§ Description of the task
From the entries below, reproduce exactly the line containing "s_host_refused : bool;", the line containing "Fixpoint strstr (s", and every line in between, with nothing added.

§ Source data
(* ===== verification/HttpServer.v ===== *)
(** * From the bytes of a request to the upgrade (libwebsockets lib/roles/http/server/server.c)

    [lws_handshake_server] feeds what arrived to the header parser and, once
    the headers are complete, decides what becomes of the connection.  The
    header table of HttpParse is read through the header functions of Upgrade:
    [table_of] gives the fragments of each header, and the functions of both
    files agree on it.  What the user callback, the vhost selection, the
    fallback roles and the plain HTTP serving answer are arguments. *)

From S2P Require Import Prelude CLib HttpLex HttpParse WsState WsRx WsTx Upgrade.

Module HttpServer.
Module H := HttpParse.
Module U := Upgrade.

Definition token_of (h : U.hdr) : Z :=
  match h with
  | U.HOST => H.WSI_TOKEN_HOST
  | U.KEY => H.WSI_TOKEN_KEY
  | U.VERSION => H.WSI_TOKEN_VERSION
  | U.PROTOCOL => H.WSI_TOKEN_PROTOCOL
  | U.CONNECTION => H.WSI_TOKEN_CONNECTION
  | U.GET_URI => H.WSI_TOKEN_GET_URI
  | U.HTTP_COOKIE => H.WSI_TOKEN_HTTP_COOKIE
  end.

(** The texts of the fragments from [n] on. *)
Fixpoint chain_texts (fuel : nat) (n : Z) (a : H.allocated_headers) : list bytes :=
  match fuel with
  | O => []
  | S fuel =>
    match H.frag_get n a with
    | Ok f =>
      take (Z.to_nat (H.flen f)) (drop (Z.to_nat (H.offset f)) (H.data a)) ::
      (if nz (H.fnext f) then chain_texts fuel (H.fnext f) a else [])
    | Err _ => []
    end
  end.

Definition header_texts (h : Z) (a : H.allocated_headers) : list bytes :=
  match H.index_get h a with
  | Ok n => if n =? 0 then [] else chain_texts H.chain_fuel n a
  | Err _ => []
  end.

Definition table_of (a : H.allocated_headers) : U.header_table := fun h => header_texts (token_of h) a.

(** ** The handshake of the server *)

(** A vhost as far as the upgrade uses it. *)
Record vhost := mk_vhost {
  listen_port : Z;
  v_protocols : list (option bytes);
  default_protocol_index : Z;
  strict_host_check : bool   (* LWS_SERVER_OPTION_VHOST_UPG_STRICT_HOST_CHECK *)
}.

(** What the rest of the library and the user answer. *)
Record server_answers := mk_server_answers {
  s_select_vhost : bytes -> option vhost;          (* lws_select_vhost on the Host header *)
  s_reject_keywords : list (bytes * bytes);        (* context->reject_service_keywords *)
  s_forbidden_ends : bool;       (* lws_return_http_status(403) || lws_http_transaction_completed *)
  s_confirm_upgrade : Z;         (* the callback at LWS_CALLBACK_HTTP_CONFIRM_UPGRADE *)
  s_completed_ends : bool;       (* lws_http_transaction_completed after it answered *)
  s_host_refused : bool;         (* lws_confirm_host_header *)
  s_fallback_fails : bool;       (* lws_http_to_fallback *)
  s_upgrade : U.answers
}.

(** What became of the connection. *)
Inductive handshake_end :=
| More_headers          (* return 0, the headers are not complete *)
| Bail                  (* the header table is dropped, return 1 *)
| Raw_fallback          (* handed to a raw role, return 0 *)
| Answered              (* the callback has answered already, return 0 *)
| After_forbidden       (* 403 was answered and the transaction completed; goes on all the same *)
| Http_action           (* goes on to be served as HTTP *)
| Upgrade_h2c           (* goes on with the upgrade to HTTP/2 *)
| Upgraded_ws.          (* a WebSocket connection, return 0 *)

(** [strcasecmp(a, b) == 0] *)
Definition strcasecmp0 (a b : bytes) : bool := beqb (tolower <$> a) (tolower <$> b).

(** [strstr] *)
Fixpoint strstr (s p : bytes) : bool :=
  beqb (take (length p) s) p || match s with [] => false | _ :: s => strstr s p end.

(** The first keyword in the user agent: the status to answer with. *)
Fixpoint rejected_by (ua : bytes) (ks : list (bytes * bytes)) : option Z :=
  match ks with
  | [] => None
  | (name, value) :: ks => if strstr ua name then Some (atoi value) else rejected_by ua ks
  end.

(** A connection: the parser's part and the WebSocket part of the wsi. *)
Record conn := mk_conn { http : H.wsi; ws : Ws.lws; vh : vhost; protocol : option nat }.

Definition set_http (v : H.wsi) (c : conn) : conn := mk_conn v (ws c) (vh c) (protocol c).

(** No upgrade: the connection stays HTTP. *)
Definition as_http (c : conn) : conn :=
  mk_conn (http c) (Ws.set_state Ws.LRS_ESTABLISHED (ws c)) (vh c) (protocol c).

Definition add_status (s : Z) (w : H.wsi) : H.wsi :=
  H.mk_wsi (H.ah w) (H.rx_frame_type w) (H.hdr_parsing_completed w) (H.statuses w ++ [s]).

Inductive server_fault := parser_fault (e : HttpLex.fault) | program_fault (e : exn).

Definition lift_parse {A} (r : res HttpLex.fault A) : res server_fault A :=
  match r with Ok x => Ok x | Err e => Err (parser_fault e) end.

Definition lift_exn {A} (r : res exn A) : res server_fault A :=
  match r with Ok x => Ok x | Err e => Err (program_fault e) end.

Section Server.
Context (PE : H.parse_env) (E : Ws.env) (A : server_answers).

(** The Upgrade header asks for something. *)
Definition handshake_upgrade (up : bytes) (c : conn) : res server_fault (handshake_end * conn) :=
  let known := strcasecmp0 up (str "websocket") || strcasecmp0 up (str "h2c") in
  let c := if negb known then set_http (add_status 403 (http c)) c else c in
  if negb known then Ok ((if s_forbidden_ends A then Bail else After_forbidden), c)
  else
    let n := s_confirm_upgrade A in
    if n <? 0 then Ok (Bail, c)
    else if n >? 0 then Ok ((if s_completed_ends A then Bail else Answered), c)
    else if strict_host_check (vh c) && s_host_refused A then Ok (Bail, c)
    else if strcasecmp0 up (str "websocket") then
      '(r, p, w) ← lift_exn (U.lws_process_ws_upgrade E (table_of (H.ah (http c))) (s_upgrade A)
                      (v_protocols (vh c)) (default_protocol_index (vh c)) (ws c));
      let c := mk_conn (http c) w (vh c) p in
      Ok ((if nz r then Bail else Upgraded_ws), c)
    else if strcasecmp0 up (str "h2c") then Ok (Upgrade_h2c, c)
    else Ok (Http_action, as_http c).

(** The headers are complete. *)
Definition handshake_complete (c : conn) : res server_fault (handshake_end * conn) :=
  let a := H.ah (http c) in
  lh ← lift_parse (H.lws_hdr_total_length H.WSI_TOKEN_HOST a);
  host ← (if nz (listen_port (vh c)) && nz lh then lift_parse (H.lws_hdr_simple_ptr H.WSI_TOKEN_HOST a) else Ok None);
  let v := match host with Some h => default (vh c) (s_select_vhost A h) | None => vh c end in
  let c := mk_conn (http c) (ws c) v (protocol c) in
  ua ← (match s_reject_keywords A with
        | [] => Ok (0, [])
        | _ => lift_parse (H.lws_hdr_copy 383 H.WSI_TOKEN_HTTP_USER_AGENT a)
        end);
  match (if ua.1 >? 0 then rejected_by (c_str ua.2) (s_reject_keywords A) else None) with
  | Some s => Ok (Bail, set_http (add_status s (http c)) c)
  | None =>
    l ← lift_parse (H.lws_hdr_total_length H.WSI_TOKEN_CONNECT a);
    if nz l then Ok ((if s_fallback_fails A then Bail else Raw_fallback), c)
    else
      let c := mk_conn (http c) (Ws.set_state Ws.LRS_PRE_WS_SERVING_ACCEPT (ws c)) (vh c) (protocol c) in
      u ← lift_parse (H.lws_hdr_total_length H.WSI_TOKEN_UPGRADE a);
      if nz u then
        up ← lift_parse (H.lws_hdr_simple_ptr H.WSI_TOKEN_UPGRADE a);
        handshake_upgrade (default [] up) c
      else Ok (Http_action, as_http c)
  end.

(** The loop over what arrived: how it ended, what was not consumed, and the
    connection.  Each round consumes at least one character. *)
Fixpoint handshake_loop (fuel : nat) (buf : bytes) (c : conn) : res server_fault (handshake_end * bytes * conn) :=
  match fuel with
  | O => Err (parser_fault HttpLex.no_fuel)
  | S fuel =>
    match buf with
    | [] => Ok (More_headers, [], c)
    | _ =>
      '(m, rest, w) ← lift_parse (H.lws_parse PE buf (http c));
      let c := set_http w c in
      if m =? H.LPR_DO_FALLBACK then
        if s_fallback_fails A then Ok (Bail, rest, c) else Ok (Raw_fallback, [], c)
      else if nz m then Ok (Bail, rest, c)
      else if negb (H.parser_state (H.ah w) =? H.WSI_PARSING_COMPLETE) then handshake_loop fuel rest c
      else
        '(e, c) ← handshake_complete c;
        Ok (e, (match e with Raw_fallback => [] | _ => rest end), c)
    end
  end.

Definition lws_handshake_server (buf : bytes) (c : conn) : res server_fault (handshake_end * bytes * conn) :=
  if len buf >=? 10000000 then Err (parser_fault HttpLex.assert_fails)
  else handshake_loop (S (length buf)) buf c.

End Server.

End HttpServer.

§ Result
  s_host_refused : bool;         (* lws_confirm_host_header *)
  s_fallback_fails : bool;       (* lws_http_to_fallback *)
  s_upgrade : U.answers
}.

(** What became of the connection. *)
Inductive handshake_end :=
| More_headers          (* return 0, the headers are not complete *)
| Bail                  (* the header table is dropped, return 1 *)
| Raw_fallback          (* handed to a raw role, return 0 *)
| Answered              (* the callback has answered already, return 0 *)
| After_forbidden       (* 403 was answered and the transaction completed; goes on all the same *)
| Http_action           (* goes on to be served as HTTP *)
| Upgrade_h2c           (* goes on with the upgrade to HTTP/2 *)
| Upgraded_ws.          (* a WebSocket connection, return 0 *)

(** [strcasecmp(a, b) == 0] *)
Definition strcasecmp0 (a b : bytes) : bool := beqb (tolower <$> a) (tolower <$> b).

(** [strstr] *)
Fixpoint strstr (s p : bytes) : bool :=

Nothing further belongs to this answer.